TASK TO COMPLETE = Copy each line of the data below with the word "modelled".

DATASET EXTRACT =
»»

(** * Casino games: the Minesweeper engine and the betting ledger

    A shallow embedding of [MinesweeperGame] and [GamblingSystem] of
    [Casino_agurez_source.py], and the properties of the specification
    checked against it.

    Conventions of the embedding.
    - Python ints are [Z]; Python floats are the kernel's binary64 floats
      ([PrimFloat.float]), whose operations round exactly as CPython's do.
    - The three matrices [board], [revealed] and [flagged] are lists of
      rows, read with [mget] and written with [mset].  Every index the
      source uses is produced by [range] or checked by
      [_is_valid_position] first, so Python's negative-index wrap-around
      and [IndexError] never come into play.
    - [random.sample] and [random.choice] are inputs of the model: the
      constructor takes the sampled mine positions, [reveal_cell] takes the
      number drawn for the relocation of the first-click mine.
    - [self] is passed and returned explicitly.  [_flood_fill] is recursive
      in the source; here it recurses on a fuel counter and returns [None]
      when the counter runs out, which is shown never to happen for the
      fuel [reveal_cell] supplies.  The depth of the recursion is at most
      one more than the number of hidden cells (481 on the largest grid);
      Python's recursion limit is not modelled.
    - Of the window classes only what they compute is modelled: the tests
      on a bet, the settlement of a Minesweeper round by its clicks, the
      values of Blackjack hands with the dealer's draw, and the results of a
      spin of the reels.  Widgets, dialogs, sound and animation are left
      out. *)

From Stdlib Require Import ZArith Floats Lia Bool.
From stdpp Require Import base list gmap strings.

««

RESPONSE TO THIS EXERCISE =
      Python's recursion limit is not modelled.
    - Of the window classes only what they compute is modelled: the tests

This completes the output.